## Your task:
Wherever the string "model" appears in the records, return the line that holds it.

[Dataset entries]
◆ ◆ ◆

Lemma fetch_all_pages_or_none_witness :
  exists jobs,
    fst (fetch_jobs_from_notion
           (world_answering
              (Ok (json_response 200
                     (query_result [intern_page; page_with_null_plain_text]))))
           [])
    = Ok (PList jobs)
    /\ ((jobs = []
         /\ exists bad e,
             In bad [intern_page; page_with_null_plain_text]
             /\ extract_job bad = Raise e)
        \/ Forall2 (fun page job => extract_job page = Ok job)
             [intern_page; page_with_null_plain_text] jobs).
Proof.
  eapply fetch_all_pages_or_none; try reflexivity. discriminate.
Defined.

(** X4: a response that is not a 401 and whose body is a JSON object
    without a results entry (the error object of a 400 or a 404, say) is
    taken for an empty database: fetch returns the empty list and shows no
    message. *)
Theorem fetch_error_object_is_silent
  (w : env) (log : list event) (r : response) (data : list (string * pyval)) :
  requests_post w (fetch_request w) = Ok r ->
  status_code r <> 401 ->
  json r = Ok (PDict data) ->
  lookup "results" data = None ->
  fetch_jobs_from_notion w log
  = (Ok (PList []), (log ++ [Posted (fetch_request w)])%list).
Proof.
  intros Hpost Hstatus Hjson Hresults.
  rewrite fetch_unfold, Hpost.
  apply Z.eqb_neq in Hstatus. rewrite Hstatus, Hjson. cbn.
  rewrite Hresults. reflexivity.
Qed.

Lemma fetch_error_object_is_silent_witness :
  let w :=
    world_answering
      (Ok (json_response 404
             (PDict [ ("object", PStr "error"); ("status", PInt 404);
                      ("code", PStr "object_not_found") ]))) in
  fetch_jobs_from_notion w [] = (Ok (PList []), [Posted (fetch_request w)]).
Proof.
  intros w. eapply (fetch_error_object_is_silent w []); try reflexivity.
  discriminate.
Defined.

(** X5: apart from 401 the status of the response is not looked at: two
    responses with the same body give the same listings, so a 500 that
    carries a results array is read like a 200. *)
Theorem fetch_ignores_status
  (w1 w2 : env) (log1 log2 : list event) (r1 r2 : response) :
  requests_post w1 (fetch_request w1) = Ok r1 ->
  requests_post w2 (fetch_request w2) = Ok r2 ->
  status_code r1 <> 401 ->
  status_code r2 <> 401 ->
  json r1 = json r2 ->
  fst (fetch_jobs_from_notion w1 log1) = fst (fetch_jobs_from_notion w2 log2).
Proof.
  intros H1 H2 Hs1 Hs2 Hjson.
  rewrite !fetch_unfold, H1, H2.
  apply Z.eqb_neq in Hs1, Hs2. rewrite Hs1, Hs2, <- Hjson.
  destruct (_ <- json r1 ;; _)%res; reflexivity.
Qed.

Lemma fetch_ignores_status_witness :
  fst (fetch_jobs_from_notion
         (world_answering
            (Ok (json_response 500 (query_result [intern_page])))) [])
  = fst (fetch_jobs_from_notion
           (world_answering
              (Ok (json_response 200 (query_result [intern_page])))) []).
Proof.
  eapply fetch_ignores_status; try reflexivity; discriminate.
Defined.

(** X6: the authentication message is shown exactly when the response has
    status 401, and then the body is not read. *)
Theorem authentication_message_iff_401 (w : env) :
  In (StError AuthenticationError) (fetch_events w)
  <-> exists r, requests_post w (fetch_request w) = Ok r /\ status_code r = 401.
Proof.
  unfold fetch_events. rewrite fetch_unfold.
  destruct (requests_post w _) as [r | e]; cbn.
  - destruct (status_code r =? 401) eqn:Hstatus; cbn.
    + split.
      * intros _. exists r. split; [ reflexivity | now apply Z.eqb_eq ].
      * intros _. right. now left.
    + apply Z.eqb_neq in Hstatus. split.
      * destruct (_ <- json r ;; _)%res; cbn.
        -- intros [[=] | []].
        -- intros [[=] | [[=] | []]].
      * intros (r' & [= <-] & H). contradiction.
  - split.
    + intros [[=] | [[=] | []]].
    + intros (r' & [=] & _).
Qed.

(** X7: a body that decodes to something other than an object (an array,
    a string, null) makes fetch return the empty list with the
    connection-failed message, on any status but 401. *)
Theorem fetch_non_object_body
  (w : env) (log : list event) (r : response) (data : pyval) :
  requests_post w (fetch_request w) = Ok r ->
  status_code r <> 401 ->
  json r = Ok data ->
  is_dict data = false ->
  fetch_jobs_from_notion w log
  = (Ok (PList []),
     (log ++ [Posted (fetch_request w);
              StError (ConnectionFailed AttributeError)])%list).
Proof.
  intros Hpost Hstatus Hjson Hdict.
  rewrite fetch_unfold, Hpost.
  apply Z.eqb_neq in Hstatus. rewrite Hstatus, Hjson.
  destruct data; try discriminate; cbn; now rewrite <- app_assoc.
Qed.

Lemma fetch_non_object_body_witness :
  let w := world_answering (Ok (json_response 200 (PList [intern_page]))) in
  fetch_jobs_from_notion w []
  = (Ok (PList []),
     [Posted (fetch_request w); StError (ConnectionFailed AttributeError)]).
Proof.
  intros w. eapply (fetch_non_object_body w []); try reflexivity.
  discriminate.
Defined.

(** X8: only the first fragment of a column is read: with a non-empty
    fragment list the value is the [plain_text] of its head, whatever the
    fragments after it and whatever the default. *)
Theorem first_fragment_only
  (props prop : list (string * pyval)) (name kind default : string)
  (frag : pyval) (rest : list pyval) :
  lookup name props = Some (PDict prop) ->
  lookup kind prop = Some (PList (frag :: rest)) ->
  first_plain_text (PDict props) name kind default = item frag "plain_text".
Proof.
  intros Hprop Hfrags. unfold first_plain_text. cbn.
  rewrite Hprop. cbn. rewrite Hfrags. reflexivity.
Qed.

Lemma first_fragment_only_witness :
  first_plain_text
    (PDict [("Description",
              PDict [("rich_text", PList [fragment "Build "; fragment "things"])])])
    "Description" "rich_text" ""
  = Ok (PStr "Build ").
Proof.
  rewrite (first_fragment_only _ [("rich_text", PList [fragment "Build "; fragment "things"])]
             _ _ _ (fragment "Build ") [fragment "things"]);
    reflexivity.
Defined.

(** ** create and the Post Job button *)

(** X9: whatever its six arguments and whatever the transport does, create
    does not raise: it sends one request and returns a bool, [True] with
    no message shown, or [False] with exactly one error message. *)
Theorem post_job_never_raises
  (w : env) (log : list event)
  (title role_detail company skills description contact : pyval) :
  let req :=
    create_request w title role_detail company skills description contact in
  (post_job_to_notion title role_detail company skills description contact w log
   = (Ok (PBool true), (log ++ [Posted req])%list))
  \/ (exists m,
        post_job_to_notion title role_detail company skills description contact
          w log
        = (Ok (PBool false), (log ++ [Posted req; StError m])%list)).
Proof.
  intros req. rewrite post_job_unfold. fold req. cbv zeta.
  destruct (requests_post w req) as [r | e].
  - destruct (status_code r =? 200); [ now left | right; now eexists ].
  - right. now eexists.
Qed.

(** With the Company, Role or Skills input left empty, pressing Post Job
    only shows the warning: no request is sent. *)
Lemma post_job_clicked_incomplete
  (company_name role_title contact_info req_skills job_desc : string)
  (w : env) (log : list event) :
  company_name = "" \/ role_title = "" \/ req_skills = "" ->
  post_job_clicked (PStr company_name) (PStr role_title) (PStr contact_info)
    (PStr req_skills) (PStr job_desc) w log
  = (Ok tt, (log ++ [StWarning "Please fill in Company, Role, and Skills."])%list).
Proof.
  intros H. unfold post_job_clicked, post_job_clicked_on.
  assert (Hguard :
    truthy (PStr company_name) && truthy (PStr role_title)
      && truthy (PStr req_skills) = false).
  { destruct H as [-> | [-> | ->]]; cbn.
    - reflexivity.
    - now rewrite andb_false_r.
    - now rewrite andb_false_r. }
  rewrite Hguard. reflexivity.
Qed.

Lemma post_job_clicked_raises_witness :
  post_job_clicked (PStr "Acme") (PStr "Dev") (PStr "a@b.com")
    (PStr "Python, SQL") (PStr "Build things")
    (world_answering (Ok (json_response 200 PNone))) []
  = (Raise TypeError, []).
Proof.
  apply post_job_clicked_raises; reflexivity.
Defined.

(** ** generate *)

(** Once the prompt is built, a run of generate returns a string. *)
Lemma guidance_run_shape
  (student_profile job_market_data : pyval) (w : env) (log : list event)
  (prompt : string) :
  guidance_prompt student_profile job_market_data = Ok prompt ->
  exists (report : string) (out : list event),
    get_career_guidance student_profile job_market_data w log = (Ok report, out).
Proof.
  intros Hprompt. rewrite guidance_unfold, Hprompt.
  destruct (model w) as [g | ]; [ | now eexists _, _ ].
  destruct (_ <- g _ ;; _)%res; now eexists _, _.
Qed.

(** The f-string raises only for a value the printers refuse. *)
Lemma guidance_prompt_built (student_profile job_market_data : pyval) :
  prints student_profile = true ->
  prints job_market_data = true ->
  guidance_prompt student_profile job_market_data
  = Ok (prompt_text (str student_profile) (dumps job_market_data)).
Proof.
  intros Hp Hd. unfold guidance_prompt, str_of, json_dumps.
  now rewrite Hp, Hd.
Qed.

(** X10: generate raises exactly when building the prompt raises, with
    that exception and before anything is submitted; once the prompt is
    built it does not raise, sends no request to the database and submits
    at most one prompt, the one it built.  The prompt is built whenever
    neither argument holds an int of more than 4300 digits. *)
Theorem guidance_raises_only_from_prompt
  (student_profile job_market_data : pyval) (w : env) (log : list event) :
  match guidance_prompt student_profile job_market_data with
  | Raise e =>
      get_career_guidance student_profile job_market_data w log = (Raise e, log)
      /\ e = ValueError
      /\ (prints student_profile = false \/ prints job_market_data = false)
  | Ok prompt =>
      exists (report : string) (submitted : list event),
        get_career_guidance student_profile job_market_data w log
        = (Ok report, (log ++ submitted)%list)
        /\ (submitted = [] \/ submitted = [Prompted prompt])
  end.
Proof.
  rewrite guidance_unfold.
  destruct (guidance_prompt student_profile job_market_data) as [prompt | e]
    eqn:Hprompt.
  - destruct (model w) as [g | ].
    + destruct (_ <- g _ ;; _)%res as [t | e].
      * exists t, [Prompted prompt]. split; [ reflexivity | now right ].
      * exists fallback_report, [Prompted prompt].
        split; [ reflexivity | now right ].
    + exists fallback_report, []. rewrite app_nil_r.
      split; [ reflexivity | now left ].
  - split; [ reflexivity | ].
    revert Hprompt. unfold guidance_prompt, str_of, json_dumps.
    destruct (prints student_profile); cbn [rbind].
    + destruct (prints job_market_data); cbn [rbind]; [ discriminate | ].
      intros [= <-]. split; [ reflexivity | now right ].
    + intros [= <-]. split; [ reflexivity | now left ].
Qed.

◆ ◆ ◆

## Answer for the task:
  destruct (model w) as [g | ]; [ | now eexists _, _ ].
  - destruct (model w) as [g | ].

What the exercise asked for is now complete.